Ashby v. Bell's Adm'r

80 Va. 811 | Va. | 1885

Lewis, P.,

after stating the case, delivered tbe opinion of the court.

It is clear that, inasmuch as there was no exception taken by the appellant in the lower court to the commissioner’s report, the asserted claim must be held to be established as for rent due the estate of the plaintiff’s intestate, and that the decree must be affirmed, unless on other grounds the contention of the appellant is well founded.' For it is settled by repeated decisions of this court, that commissioners’ “reports not excepted to, cannot be impeached before an appellate court in relation to matters which may he affected by extraneous testimony.” Peters v. Necille’s trustee, 26 Gratt. 549; Cole’s committee v. Cole’s administrator, 29 Id. 365; Simmons v. Simmons’ administrator, 33 Id. 451.

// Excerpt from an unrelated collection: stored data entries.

(** An operation whose parameters start with those of the key it has holes for *)
Lemma keyed_addressed o keys rest : placeholders None (default "" (op_path o)) = key_names keys →
  op_params o = key_params keys ++ rest → addressed o.
Proof.
  intros Eh Ep n Hn. rewrite Eh, <-key_params_names in Hn. apply list_elem_of_fmap in Hn as (p & -> & Hp).
  exists p. rewrite Ep. split_and!; [by apply elem_of_app; left|done|by eapply key_params_required].
Qed.

Lemma entity_set_crud es info : no_brace es = true → Forall plain_name (ep_name <$> et_properties info) →
  crud es info (_build_entity_set_operations es info).
Proof.
  intros Hes Hp. pose proof (filter_names_sub ep_is_key _ Hp) as Hk. fold (key_properties info) in Hk.
  assert (placeholders None ("/" +:+ es) = []) as Hl by (rewrite holes_text by done; by apply holes_none).
  assert (placeholders None ("/" +:+ es +:+ "(" +:+ key_path_segment (key_properties info) +:+ ")") = key_names (key_properties info)) as Hb.
  { rewrite holes_text, holes_text, (holes_text "("), key_segment_holes by done. apply app_nil_r. }
  split; try done.
  - set (by_key := "/" +:+ es +:+ "(" +:+ key_path_segment (key_properties info) +:+ ")") in Hb.
    change (placeholders None <$> ["/" +:+ es; by_key; "/" +:+ es; by_key; by_key]
            = [[]; key_names (key_properties info); []; key_names (key_properties info); key_names (key_properties info)]).
    cbn [fmap list_fmap]. by rewrite Hl, Hb.
  - intros o [= <-]. cbn [op_params odata_operation plain_operation]. by rewrite <-list_fmap_compose.
  - intros o [= <-] Hne. cbn [op_params odata_operation plain_operation]. rewrite fmap_app, key_params_names, <-list_fmap_compose.
    rewrite <-key_split, fmap_app. unfold key_names. by destruct (key_properties info).
  - repeat (apply Forall_cons; split); [by apply no_holes_addressed| |by apply no_holes_addressed| | |by constructor].
    + apply (keyed_addressed _ (key_properties info) []); [exact Hb|by rewrite app_nil_r].
    + by eapply (keyed_addressed _ (key_properties info)); [exact Hb|].
    + apply (keyed_addressed _ (key_properties info) []); [exact Hb|by rewrite app_nil_r].
Qed.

It is insisted, however, that the claim is barred by the statute of limitations, and that the circuit court erred in sustaining the plaintiff’s exception to the commissioner’s report. On the other hand, it is contended that the running of the statute was suspended by the issuing of the distress warrant, on the 23d November, 1865. And it would seem from the language of the decree appealed from that, in the opinion of the circuit court, the warrant was actually levied, since it is held that “a lien .was effected” on the goods and chattels of the estate of Jonas Bell, deceased; and that, therefore, the plaintiff’s right to recover was not barred by the statute. The answer, however, which is responsive to the hill, denies that the warrant was levied; and it is evident from the terms of the report that such was the conclusion of the commissioner. At all events, he ■does not report that there was a levy, but says: “ a distress warrant was issued * * which with the sheriff’s return thereon, * * is returned herewith.”

Looking, then, to the return, we find that it does not show that a levy was made, but that the personalty had been inven-*816tolled and advertised for sale by the sheriff as administrator when the warrant was received; and further “that the plaintiff, Emily Bell, directed that the sale should proceed upon the terms as advertised * * which was accordingly done.” And then the return concludes as follows: “I have the bonds taken at the sale, and am ready, upon the determination of the court * * to hand them over to whomsoever they may be adjudged to belong.”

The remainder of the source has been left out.